Mi ingenuidad de entonces todavía me sorprende. Catorce años han pasado desde aquella presentación, pero el recurso aún se mantiene pendiente de resolver por parte del pleno de la Corte. En esa fecha nuestro máximo tribunal estaba compuesto por los magistrados Hoyos, Fábrega Zarak, Eligio Salas, Troyano, Echevers, Faúndes, Dixon, de Aguilera y Molino Mola. Ninguno continúa en el cargo, sea por causas naturales o por haberse vencido su periodo de 10 años como miembros de la Corte. Varios fueron, a su vez, reemplazados por los magistrados Pereira Burgos, Arjona, Spadafora, Cigarruista y de Troitiño, a quienes también se les venció su periodo de nombramiento sin que mi recurso hubiera sido resuelto.

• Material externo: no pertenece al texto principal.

(* ===== verification/AccessTheorems.v ===== *)
(** * Access to an instance: the capability closure and the access policy

    [validate_capability_set] computes the least set closed under the
    dependencies, and the resolution of a user's or an Agent's access grants
    exactly what the policy below allows. *)

From S2P Require Import Prelude Models AdapterInterface Ddl Contract AccessControl.

(** ** The closure *)

Definition closed (T : gset BindingCapability.t) : Prop :=
  ∀ c d, c ∈ T → d ∈ dependencies c → d ∈ T.

Lemma member_index c : c ∈ BindingCapability.members.
Proof. destruct c; set_solver. Qed.

Lemma capabilities_size (T : gset BindingCapability.t) : (size T ≤ length BindingCapability.members)%nat.
Proof.
  change (length _) with (size (list_to_set BindingCapability.members : gset BindingCapability.t)).
  apply subseteq_size. intros c _. apply elem_of_list_to_set, member_index.
Qed.

(** How many pops are left. *)
Definition pops_left (T : gset BindingCapability.t) (pending : list BindingCapability.t) : nat :=
  (length pending + (length BindingCapability.members - size T))%nat.

Lemma add_dependencies ds expanded pending expanded' pending' :
  fold_left add_dependency ds (expanded, pending) = (expanded', pending') →
  (∀ c, c ∈ expanded' ↔ c ∈ expanded ∨ c ∈ ds)
  ∧ (∀ c, c ∈ pending' ↔ c ∈ pending ∨ (c ∈ ds ∧ c ∉ expanded))
  ∧ pops_left expanded' pending' = pops_left expanded pending.
Proof.
  revert expanded pending. induction ds as [|d ds IH]; simpl; intros expanded pending H.
  { simplify_eq. set_solver. }
  case_bool_decide as Hd; destruct (IH _ _ H) as (He & Hp & Hn).
  - split_and!; [set_solver|set_solver|done].
  - split_and!; [set_solver| |].
    + intros c. rewrite Hp. destruct (decide (c = d)); set_solver.
    + rewrite Hn. unfold pops_left. pose proof (capabilities_size ({[d]} ∪ expanded)) as Hs.
      rewrite size_union, size_singleton in * by set_solver. simpl in *. lia.
Qed.

Lemma expand_closes fuel expanded pending :
  (pops_left expanded pending ≤ fuel)%nat →
  (∀ c d, c ∈ expanded → d ∈ dependencies c → d ∈ expanded ∨ c ∈ pending) →
  expanded ⊆ expand fuel expanded pending ∧ closed (expand fuel expanded pending).
Proof.
  revert expanded pending. induction fuel as [|fuel IH]; intros expanded pending Hf Hc.
  { destruct pending; [|unfold pops_left in Hf; simpl in Hf; lia].
    split; [done|]. intros c d Hin Hd. destruct (Hc c d Hin Hd); set_solver. }
  destruct pending as [|c pending].
  { split; [done|]. intros c d Hin Hd. destruct (Hc c d Hin Hd); set_solver. }
  simpl. destruct (fold_left _ _ _) as [expanded' pending'] eqn:Hfold.
  destruct (add_dependencies _ _ _ _ _ Hfold) as (He & Hp & Hn).
  destruct (IH expanded' pending') as [Hsub Hcl].
  - rewrite Hn. unfold pops_left in *. simpl in *. lia.
  - intros x d Hx Hd. destruct (decide (x = c)) as [->|Hxc]; [left; set_solver|].
    apply He in Hx as [Hx|Hx].
    + destruct (Hc x d Hx Hd) as [?|Hpx]; [set_solver|].
      right. apply Hp. left. set_solver.
    + destruct (decide (x ∈ expanded)) as [Hx'|Hx']; [|right; apply Hp; set_solver].
      destruct (Hc x d Hx' Hd) as [?|Hpx]; [set_solver|]. right. apply Hp. left. set_solver.
  - split; [|done]. intros x Hx. apply Hsub, He. by left.
Qed.

Lemma expand_least fuel expanded pending T :
  expanded ⊆ T → (∀ c, c ∈ pending → c ∈ T) → closed T → expand fuel expanded pending ⊆ T.
Proof.
  revert expanded pending. induction fuel as [|fuel IH]; intros expanded pending He Hp HT; [done|].
  destruct pending as [|c pending]; [done|].
  simpl. destruct (fold_left _ _ _) as [expanded' pending'] eqn:Hfold.
  destruct (add_dependencies _ _ _ _ _ Hfold) as (He' & Hp' & _).
  assert (c ∈ T) as Hc by set_solver.
  apply IH; [| |done].
  - intros x [Hx|Hx]%He'; [set_solver|eauto].
  - intros x [Hx|[Hx _]]%Hp'; [set_solver|eauto].
Qed.

Section closure.
  Context (order : gset BindingCapability.t → list BindingCapability.t).
  Context (Horder : ∀ T, order T ≡ₚ elements T).

Lemma order_elem T c : c ∈ order T ↔ c ∈ T.
Proof using Horder. by rewrite Horder, elem_of_elements. Qed.

Lemma validate_closes provided :
  provided ⊆ validate_capability_set order provided ∧ closed (validate_capability_set order provided).
Proof using Horder.
  apply expand_closes.
  - unfold pops_left. rewrite (Permutation_length (Horder provided)).
    change (length (elements provided)) with (size provided).
    pose proof (capabilities_size provided). lia.
  - intros c d Hc _. right. by apply order_elem.
Qed.

Lemma validate_least provided T :
  provided ⊆ T → closed T → validate_capability_set order provided ⊆ T.
Proof using Horder. intros Hp HT. apply expand_least; [done| |done]. intros c ?%order_elem. eauto. Qed.

Lemma validate_fixed T : closed T → validate_capability_set order T = T.
Proof using Horder.
  intros HT. apply set_eq. intros c. split; [by apply validate_least|]. apply validate_closes.
Qed.

(** Capabilities closed under their dependencies: whatever the order in
    which the interpreter lists the set, the loop's pops are enough and
    [validate_capability_set] returns the least set of capabilities that
    contains the given ones and, with a capability, everything it depends on;
    applying it again changes nothing. *)
Theorem capability_closure provided (result := validate_capability_set order provided) :
  provided ⊆ result ∧ closed result
  ∧ (∀ T, provided ⊆ T → closed T → result ⊆ T)
  ∧ validate_capability_set order result = result.
Proof using Horder.
  destruct (validate_closes provided) as [Hsub Hcl].
  split_and!; [done|done| |by apply validate_fixed]. intros T. apply validate_least.
Qed.

(** What the closure adds to the SQL capabilities. *)
Lemma validate_write T : BindingCapability.SQL_WRITE ∈ validate_capability_set order T ↔ BindingCapability.SQL_WRITE ∈ T.
Proof using Horder.
  split; [|apply validate_closes]. intros H. apply dec_stable. intros Hn.
  assert (validate_capability_set order T ⊆ list_to_set (filter (.≠ BindingCapability.SQL_WRITE) BindingCapability.members)) as Hs; [|by set_solver].
  apply validate_least.
  - intros c Hc. apply elem_of_list_to_set, list_elem_of_filter. split; [set_solver|apply member_index].
  - intros c d _ Hd. apply elem_of_list_to_set, list_elem_of_filter. split; [|apply member_index].
    intros ->. destruct c; set_solver.
Qed.

Lemma validate_read T :
  BindingCapability.SQL_READ ∈ validate_capability_set order T
  ↔ BindingCapability.SQL_READ ∈ T ∨ BindingCapability.SQL_WRITE ∈ T.
Proof using Horder.
  destruct (validate_closes T) as [Hsub Hcl]. split.
  - intros H. apply dec_stable. intros Hn.
    set (others := filter (λ c, c ≠ BindingCapability.SQL_WRITE ∧ c ≠ BindingCapability.SQL_READ) BindingCapability.members).
    assert (validate_capability_set order T ⊆ list_to_set others) as Hs.
    + apply validate_least.
      * intros c Hc. apply elem_of_list_to_set, list_elem_of_filter. split; [|apply member_index].
        split; intros ->; tauto.
      * intros c d Hc Hd. apply elem_of_list_to_set, list_elem_of_filter in Hc as [[Hc _] _].
        apply elem_of_list_to_set, list_elem_of_filter. split; [|apply member_index].
        destruct c; set_solver.
    + apply Hs, elem_of_list_to_set, list_elem_of_filter in H as [[_ H] _]. done.
  - intros [H|H]; [by apply Hsub|]. apply (Hcl BindingCapability.SQL_WRITE); [by apply Hsub|]. set_solver.
Qed.
End closure.

(** ** The policy

    What access the tables stand for: [p] may be used by the user (by the
    Agent) on the instance. *)

Definition covers (q p : Permission.t) : Prop := p = Permission.READWRITE → q = Permission.READWRITE.

(** Every department of the user that is bound to the instance grants [p],
    and there is one. *)
Definition departments_allow (p : Permission.t) (user_id instance_id : string) (db : AccessDB) : Prop :=
  department_rows user_id instance_id db ≠ []
  ∧ Forall (λ b, covers (db_default_permission b) p) (department_rows user_id instance_id db).

(** The capability [p] needs, directly or through a dependency. *)
Definition stored_allows (p : Permission.t) (stored : gset BindingCapability.t) : Prop :=
  match p with
  | Permission.READONLY => BindingCapability.SQL_READ ∈ stored ∨ BindingCapability.SQL_WRITE ∈ stored
  | Permission.READWRITE => BindingCapability.SQL_WRITE ∈ stored
  end.

Definition credential_allows (p : Permission.t) (credential : option InstanceCredential)
    (instance_id : string) : Prop :=
  ∃ c, credential = Some c
       ∧ is_valid_direct_access_credential (Some c) instance_id false = true
       ∧ (p = Permission.READWRITE → c_capability c = CredentialCapability.READWRITE).

Definition personal_allows (p : Permission.t) (user_id instance_id : string)
    (b : UserInstanceBinding) (instance : Instance) (db : AccessDB) : Prop :=
  ub_enabled b = true
  ∧ covers (ub_permission b) p
  ∧ (ub_origin b = BindingOrigin.ADMIN →
       stored_allows p (capabilities_of (ub_id b) (ad_user_capabilities db)))
  ∧ (ub_origin b = BindingOrigin.SYSTEM → i_owner_user_id instance ≠ Some user_id →
       departments_allow p user_id instance_id db)
  ∧ (ub_origin b = BindingOrigin.ADMIN ∨ ub_credential_id b ≠ None →
       credential_allows p (i ← ub_credential_id b; ad_credentials db !! i) instance_id).

Definition user_allowed (p : Permission.t) (user_id instance_id : string) (db : AccessDB) : Prop :=
  ad_users db !! user_id = Some UserStatus.ACTIVE
  ∧ ∃ instance, ad_instances db !! instance_id = Some instance
    ∧ ((personal_bindings user_id instance_id db = [] ∧ departments_allow p user_id instance_id db)
       ∨ (∃ b, personal_bindings user_id instance_id db = [b]
               ∧ personal_allows p user_id instance_id b instance db)).

Definition agent_allowed (p : Permission.t) (agent_id instance_id : string) (db : AccessDB) : Prop :=
  ∃ b agent instance,
    agent_bindings_of agent_id instance_id db = [b]
    ∧ ad_agents db !! agent_id = Some agent ∧ a_status agent = AgentStatus.ACTIVE
    ∧ ad_instances db !! instance_id = Some instance
    ∧ ag_enabled b = true ∧ covers (ag_permission b) p
    ∧ stored_allows p (capabilities_of (ag_id b) (ad_agent_capabilities db))
    ∧ credential_allows p (ad_credentials db !! ag_credential_id b) instance_id.

(** An answer that gives at least [p] on the instance. *)
Definition grants (p : Permission.t) (instance_id : string) (db : AccessDB)
    (answer : outcome (option EffectiveInstanceAccess)) : Prop :=
  ∃ a q, answer = Ret (Some a) ∧ ea_permission a = Some q ∧ covers q p
         ∧ ad_instances db !! instance_id = Some (ea_instance a).

(** ** The parts of the resolution meet the parts of the policy *)

Lemma effective_covers requested T credential required p :
  (∃ q, effective_permission requested T credential required = Some q ∧ covers q p)
  ↔ BindingCapability.SQL_READ ∈ T
    ∧ covers requested p ∧ (p = Permission.READWRITE → BindingCapability.SQL_WRITE ∈ T)
    ∧ (required = true → credential ≠ None)
    ∧ (∀ c, credential = Some c →
         c_capability c = CredentialCapability.READWRITE
         ∨ c_capability c = CredentialCapability.READONLY ∧ p = Permission.READONLY).
Proof.
  unfold effective_permission, covers.
  destruct (decide (BindingCapability.SQL_READ ∈ T)) as [Hr|Hr];
    [rewrite bool_decide_eq_false_2 by tauto|rewrite bool_decide_eq_true_2 by done; naive_solver].
  assert (bool_decide (BindingCapability.SQL_WRITE ∈ T) = true ↔ BindingCapability.SQL_WRITE ∈ T) as Hw
    by apply bool_decide_eq_true.
  destruct (bool_decide _) eqn:Hb in Hw |- *; destruct credential as [c|].
  1, 3: destruct (c_capability c) eqn:Hc.
  all: destruct required, requested, p; simpl; rewrite ?Hc; simpl;
    (split; [intros (q & Hq & Hcov)|intros (_ & Hreq & Hwr & Hsome & Hcap)]);
    try (specialize (Hcap _ eq_refl)); try (specialize (Hreq eq_refl));
    try (specialize (Hwr eq_refl)); try (specialize (Hsome eq_refl)).
  all: try (injection Hq as <-); try (specialize (Hcov eq_refl)); try congruence.
  all: try (split_and!; [done|done|intros; first [congruence|tauto]|done|intros ? [= <-]; intuition congruence]).
  all: try (destruct Hcap as [?|[??]]; congruence).
  all: try (eexists; split; [done|]; intros ?; intuition congruence).
Qed.

Lemma valid_credential_capability c instance_id :
  is_valid_direct_access_credential (Some c) instance_id false = true →
  c_capability c = CredentialCapability.READONLY ∨ c_capability c = CredentialCapability.READWRITE.
Proof.
  unfold is_valid_direct_access_credential. rewrite !andb_true_iff.
  intros [[[[_ H] _] _] _]. apply orb_true_iff in H as [H|H]; apply bool_decide_eq_true in H; tauto.
Qed.

(** The credential the permission is computed from, after the screening. *)
Lemma screened_allows credential instance_id p :
  let screened := if is_valid_direct_access_credential credential instance_id false then credential else None in
  (screened ≠ None
   ∧ ∀ c, screened = Some c →
       c_capability c = CredentialCapability.READWRITE
       ∨ c_capability c = CredentialCapability.READONLY ∧ p = Permission.READONLY)
  ↔ credential_allows p credential instance_id.
Proof.
  cbv zeta. unfold credential_allows.
  destruct credential as [c|]; [|simpl; naive_solver].
  destruct (is_valid_direct_access_credential _ _ _) eqn:Hv;
    [|split; [by intros [? _]|intros (? & [= <-] & ? & _); congruence]].
  pose proof (valid_credential_capability _ _ Hv) as Hc. split.
  - intros [_ H]. exists c. split_and!; [done|done|]. destruct (H c eq_refl) as [?|[? ->]]; congruence.
  - intros (? & [= <-] & _ & H). split; [done|]. intros ? [= <-]. destruct p; naive_solver.
Qed.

A diferencia de la mayoría de procesos judiciales, la decisión del pleno de la Corte sobre un recurso de inconstitucionalidad no puede ser retardada a través de incidentes o mecanismos dilatorios. Una vez un recurso completa sus etapas de admisión, traslado, concepto y argumentos –el mío las cumplió todas hace más de 12 años– la responsabilidad recae exclusivamente en los magistrados. Por más que nuestra legislación contempla la figura del “impulso procesal” para agilizar una decisión, en 14 años se han presentado más de 70 escritos solicitando este impulso a la Corte, sin efecto alguno. La pregunta lógica que procede es por qué a los magistrados de la Corte, a los de antes y a los de ahora, les está tomando tantos años decidir mi recurso. Los mismos vicios de inconstitucionalidad denunciados han sido reconocidos en sentencias dictadas por ellos en otros procesos. La respuesta con la que cabe especular parece ofrecerla el objeto del recurso: la inconstitucionalidad del Decreto Ley 9 de 1998, “por el cual se reforma el régimen bancario y se crea la Superintendencia de Bancos”, un decreto ley que a pesar de haber sufrido posteriores modificaciones permanece vigente como la legislación bancaria de Panamá.

Al calor del debate sobre una Sala V de garantías constitucionales, a ser desarrollada bajo el pretexto de remediar la “mora judicial” en la Corte Suprema, pocos se han percatado de que esa mora se convierte en voluntaria cada vez que los magistrados optan por no decidir los procesos a su cargo en un tiempo razonable. El correspondiente proyecto de ley ha sido retirado temporalmente de la agenda legislativa de la Asamblea Nacional en medio de trifulca, cuando debió haber sido rechazado por los diputados de forma definitiva.

Es irrelevante cuántas Salas tenga la Corte Suprema: mientras los magistrados no tengan plazos preestablecidos para decidir, la mora judicial voluntaria se mantendrá por siempre. Una Sala Quinta es inútil para prevenir esta injustificada –y en numerosos casos, perjudicial– mora en los procesos de la Corte. Tampoco aporta a una malograda justicia que se supone “expedita” ni resuelve absolutamente nada.